And then, every thing cleared and everyone was gone and all they saw was Jesus. 

Whew! You know, you just can’t make that stuff up!

Not that I think it’s made up, you understand. Something earth-shattering and amazing and transforming happened in both stories. 

Although I love the excitement and the drama of these two stories, I worry that people will come to think that the only way you’ll know that God’s hand is in something is when there are earthquakes or whirlwinds or dazzling, blinding light. 

It can lead us to believe that something earth-shattering and dynamic has to happen for us to know that we are in the presence of the Divine. 

My dear friend Ed Bacon is a passionate lover of Jesus and has worked many years in the vineyards of the Lord. One of the things I learned from Ed is: 


"Sometimes, in order to be faithful to Jesus, you've got to take a big risk for something small." 

I've never forgotten that.

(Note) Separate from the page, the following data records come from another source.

(** An external call whose result the environment decides. *)
Definition lift {A} (o : outcome A) : M A := fun w => (o, w).

Declare Scope js_scope.
Delimit Scope js_scope with js.
Notation "x <- m ;; k" := (bind m (fun x => k))
  (at level 100, m at next level, right associativity) : js_scope.
Notation "m ;; k" := (bind m (fun _ => k))
  (at level 100, right associativity) : js_scope.
Open Scope js_scope.

(** [for (let i = 0; i < n; i++) body(i)] over an accumulator. *)
Fixpoint for_loop {A} (body : Z -> A -> M A) (i : Z) (n : nat) (acc : A) : M A :=
  match n with
  | O => ret acc
  | S n' => acc' <- body i acc ;; for_loop body (i + 1) n' acc'
  end.

Definition console_log (l : LogMsg) : M unit :=
  modify (fun w => set_console (l :: console w) w).

(** [Date.now()] and [new Date()]. *)
Definition Date_now : M Z := gets clock.

(** [setTimeout(task, delay)]. *)
Definition setTimeout (t : Task) (delay : Z) : M unit :=
  modify (fun w => set_timers (timers w ++ [mkTimer (clock w + delay) t]) w).

(** [Math.floor(Math.random() * n)]: [Math.random()] lies in [0, 1), so
    the result is an integer of [0, n); the oracle supplies a natural
    number and the draw is its remainder by [n]. *)
Definition Math_random_index (n : Z) : M Z :=
  fun w => (Ok (Z.of_nat (random_src w (random_pos w)) mod n),
            set_random_pos (S (random_pos w)) w).

(** [crypto.randomBytes(n)]. *)
Fixpoint crypto_randomBytes (n : nat) : M (list byte) :=
  match n with
  | O => ret []
  | S n' =>
      b <- (fun w => (Ok (crypto_src w (crypto_pos w)),
                      set_crypto_pos (S (crypto_pos w)) w)) ;;
      bs <- crypto_randomBytes n' ;;
      ret (b :: bs)
  end.

(** What [parsePhoneNumberFromString] of libphonenumber-js returns when it
    does not return [undefined]. *)
Record ParsedNumber : Type := mkParsedNumber {
  pn_isValid : bool;
  pn_formatInternational : string;
  pn_countryCallingCode : string;
  pn_country : option string;
  pn_nationalNumber : string;
  pn_number : string
}.

(** What [phone] of the phone package returns. *)
Record PhoneResult : Type := mkPhoneResult {
  ph_isValid : bool;
  ph_phoneNumber : string;
  ph_countryCode : string;
  ph_countryIso2 : option string
}.


(** ** A sample environment

    Both phone libraries recognise nothing, so that validation falls back
    on the digits; QR images always render; the random sources are simple
    periodic sequences. *)

Module Sample.

Definition parsePhoneNumberFromString (s : string) : outcome (option ParsedNumber) :=
  Ok None.

Definition phone (s : string) : outcome PhoneResult :=
  Ok (mkPhoneResult false "" "" None).

Definition QRCode_toDataURL (q : string) : outcome string :=
  Ok ("data:image/png;base64," ++ q).

Definition connectionLost : Z := 408.
Definition connectionClosed : Z := 428.
Definition loggedOut : Z := 401.

Definition stack_limit : nat := 64.

(** [Math.random] draws 0, 1, 2, ...: the first three attempts of the code
    generator have letters only. *)
Definition counting (k : nat) : nat := k.

(** [Math.random] draws 0, 5, ..., 35 again and again: every attempt gives
    the same code. *)
Definition repeating (k : nat) : nat := (5 * (k mod 8))%nat.

(** [Math.random] draws 0, 7, 14, ...: every attempt is mixed and no two
    of the first attempts agree. *)
Definition striding (k : nat) : nat := (7 * k)%nat.

Definition entropy (k : nat) : byte := if Nat.even k then xa3 else x5f.

(** A record as [generateNewPairingCode] stores them, ten minutes old. *)
Definition record (code status : string) (linkedAt : option Z) : PairingRecord :=
  mkPairingRecord code "JW84-UMVD" (Some "+254723278526") (Some "KE")
                  "IAN_TECH_1699999400000_A35FA3" status 1699999400000 1700000000000
                  linkedAt None None None 0 "IAN TECH".

(** A registry with one record of each status. *)
Definition registry : gmap string PairingRecord :=
  <["AAAA1111" := record "AAAA1111" "pending" None]>
    (<["BBBB2222" := record "BBBB2222" "linked" (Some 1699999500000)]>
       (<["CCCC3333" := record "CCCC3333" "expired" None]> ∅)).

(** The server at 2023-11-14T22:13:20Z, nothing generated yet. *)
Definition world (src : nat -> nat) (status : string) : World :=
  mkWorld None None None ∅ status None 0 1700000000000 src 0 entropy 0 [] [] None []
          (fun _ => None).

It encourages me to celebrate being a fool for Christ from time to time.

But the thing I really love about Ed is that, when he gets excited about something, when a ministry plan is coming together or when he sees an old friend he hasn’t seen in a very long time, or when he’s heard a beautiful piece of music, or even when you set a plate of food in front of him that makes his mouth water, you can count on Ed to say this: 

“Lord, lord, lord, I’m about to have a glory attack.”

And, you know, in that moment I’d swear he actually glows.

Ed Bacon is one of The Glory People. 

But, you know, that’s not always how the glory of God is made manifest.  Sometimes, it happens in surprisingly small and insignificant ways.

There are other moments of glory that are more subtle – people providing transportation for those who can’t drive themselves to the doctor’s office or chemotherapy treatments or church. 

Others are devoted to making sure that lost pets have food at their local animal shelters. Still others write cards or letters or send special packages to our women and men in the Armed Forces.   

These things are not going to make headlines or be featured on the cover of Newsweek or Time magazine.

In these moments of small acts of kindness, the glory of God is made manifest and little shafts of light pierce the darkness of despair. 

They are The Glory People. They are small but not insignificant manifestations of the glory of God.

Some of us stumble into moments of generosity and light completely unawares. When I was newly ordained, I was Assistant to the Rector at Memorial Episcopal Church in Baltimore, MD. One of the tasks in my portfolio was to preside at a weekly Eucharist and pastoral visitation at Memorial House, a newly developed eight-story high-rise senior residence just down the street from the Church.

One of those I visited was a woman named Mrs. Parks. She was an African American woman and part of the Parks family who owned the Parks Sausages business based in Baltimore. (Do you remember that commercial jingle? "More Parks Sausages, Mom. Pleeeease?) Her husband was one of the owners of the business with his brother who was also a Baptist minister and founder and senior pastor of a very large, successful church in Baltimore.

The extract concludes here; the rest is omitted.